Best Practices for End-to-End Service Ownership With Datadog Service Catalog | Datadog

Best practices for end-to-end service ownership with Datadog Service Catalog

Author Thomas Sobolik
Author Brooke Chen

Published: 3月 22, 2024

In order to grow your organization effectively, you need to ensure the scalability of your systems. In a broad, distributed architecture, critical processes like incident triage, security response, and large-scale configuration changes can be difficult to execute without a programmatically accessible registry of what’s running in production and who owns it.

By creating a service catalog that enriches services with ownership and configuration metadata, maps dependencies, and collates monitoring data, you can maintain a central source of knowledge about your services’ health, activity, security posture, and more. However, service catalogs are not one-size-fits-all, and there are many things to consider when building and maintaining your catalog as the data changes and your teams spin up new services.

In this post, we’ll discuss strategies and best practices for building, maintaining, and leveraging your service catalog to optimize your incident response strategy, promote service ownership standards, and manage large-scale engineering projects that pay off technical debt. Along the way, we’ll look at how Datadog Service Catalog supports these practices at every stage.

Primer on service catalogs

Service catalogs are a key component of your organization’s internal development resources. They provide platform administrators, service owners, DevOps personnel, and other stakeholders with a “one-stop shop” for insights about how teams are running their services. By extensively documenting and centralizing knowledge about your services, a service catalog can help you implement fine-grained access control, audit service health, find observability gaps, and plan upgrades—without running into snags where team members can’t access the information they need and don’t know who to call.

Service catalogs are populated by using a registry of service definitions, which include a standardized set of information about each service, such as the associated team, owner, code location, on-call engineer, and contact channels. Your catalog can also include assets like scorecards, SLOs, dashboards, and monitors, all of which can help characterize your services’ health and performance at a glance. Service catalogs can also include or reference monitoring data for context around test coverage, security posture, cost attribution, and other service health indicators.

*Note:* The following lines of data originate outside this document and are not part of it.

(** The two entries of the scenario of the specification, on bounding
    boxes [b1] and [b2]. *)
Definition gatsby_batch (b1 b2 : list point) : list ocr_item :=
  [ Item b1 (TStr "The Great Gatsby") 0.95;
    Item b2 (TStr "F. Scott Fitzgerald") 0.80 ]%float.

(** Two lines that differ by the case of "and" only. *)
Definition mixed_case_batch : list ocr_item :=
  [ Item (box 10 10) (TStr "X and Y") 0.9;
    Item (box 10 10) (TStr "X AND Y") 0.8 ]%float.

(** The two shapes of the dict that [handler] returns. *)
Definition success (titles authors : list candidate) : result :=
  {| error := None;
     title_candidates := titles;
     author_candidates := authors;
     language_guess := "en" |}.

Definition failure (msg : string) : result :=
  {| error := Some msg;
     title_candidates := [];
     author_candidates := [];
     language_guess := "en" |}.

(** The payload names a location: bucket and key, or a URL. *)
Definition located (ev : event) : bool :=
  (present (s3Bucket ev) && present (s3Key ev)) || present (imageUrl ev).

(** The transfer that [handler] makes for a payload. *)
Definition transfer
    (_download_s3_object : option string -> option string -> exc string)
    (_download_http : option string -> exc string)
    (ev : event) : exc string :=
  if present (s3Bucket ev) && present (s3Key ev)
  then _download_s3_object (s3Bucket ev) (s3Key ev)
  else _download_http (imageUrl ev).

(** Collaborators for an example: no object store, a URL that answers,
    and an engine that finds the two lines of [mixed_case_batch]. *)
Definition no_object_store (_ _ : option string) : exc string :=
  Raise "An error occurred (404) when calling the HeadObject operation".

Definition fetch_url (_ : option string) : exc string :=
  Return "/tmp/cover.jpg".

(** A URL transfer that is interrupted from the keyboard. *)
Definition interrupted (_ : option string) : exc string :=
  Escape "KeyboardInterrupt".

Definition build_engine : option (exc unit) := Some (Return tt).

Definition read_cover (_ : unit) (_ : string) : exc ocr_output :=
  Return (OcrList [Some mixed_case_batch]).

(** ** Shapes of strings *)

(** No character of [s] is whitespace. *)
Fixpoint no_space (s : string) : bool :=
  match s with
  | EmptyString => true
  | String c s' => negb (PyStr.isspace c) && no_space s'
  end.

(** Every character of [s] is whitespace. *)
Fixpoint all_space (s : string) : bool :=
  match s with
  | EmptyString => true
  | String c s' => PyStr.isspace c && all_space s'
  end.

(** Every whitespace character of [s] is the space U+0020 and follows a
    character that is not whitespace; [after_space] tells whether [s]
    follows a space or starts the string. *)
Fixpoint spaced (after_space : bool) (s : string) : bool :=
  match s with
  | EmptyString => true
  | String c s' =>
      if PyStr.isspace c
      then Ascii.eqb c " " && negb after_space && spaced true s'
      else spaced false s'
  end.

By building a service catalog, you can more effectively manage your organization’s observability strategy. How you build the catalog depends on the details of this strategy, which may involve different stages depending on your organization’s maturity, the criticality of each of your services, and the compliance standards your organization has to follow. You must determine how to discover services and maintain service definitions, establish standards for these definitions, and ensure that teams are meeting them. You must also establish processes for maintaining your catalog to preserve data consistency as new services and their related attributes come into play (including docs, runbooks, dashboards, and so on). And to make your service catalog more useful, you should also consider how to integrate or reference relevant monitoring data in your service catalog entries.

With these requirements in mind, we’ll next discuss how and why you should:

Create and maintain accurate service definitions

When setting up your service catalog, the first step is to establish your service definitions, registering your services alongside the metadata and telemetry that your personnel can use to learn about them. Depending on your monitoring system and service catalog solution, you may be able to discover services automatically, or you may have to manually declare them. But regardless of which service discovery methods you use, you should form a reliable process so that service owners and other stakeholders can easily create and maintain their service definitions. This will help ensure that your data remains consistent and accurate as details about your services change and new services are added.

Next, we’ll discuss best practices for service discovery as well as best practices for maintaining your catalog’s service definitions.

Discover services to establish definitions

By forming a reliable process to declare services, you can ensure that your catalog remains complete and accurate. Even if your teams aren’t collecting live traces or other kinds of telemetry from their services, you can still form your service definitions manually by updating a central configuration file. The definitions in this file will include all the metadata that the catalog will use to file your services.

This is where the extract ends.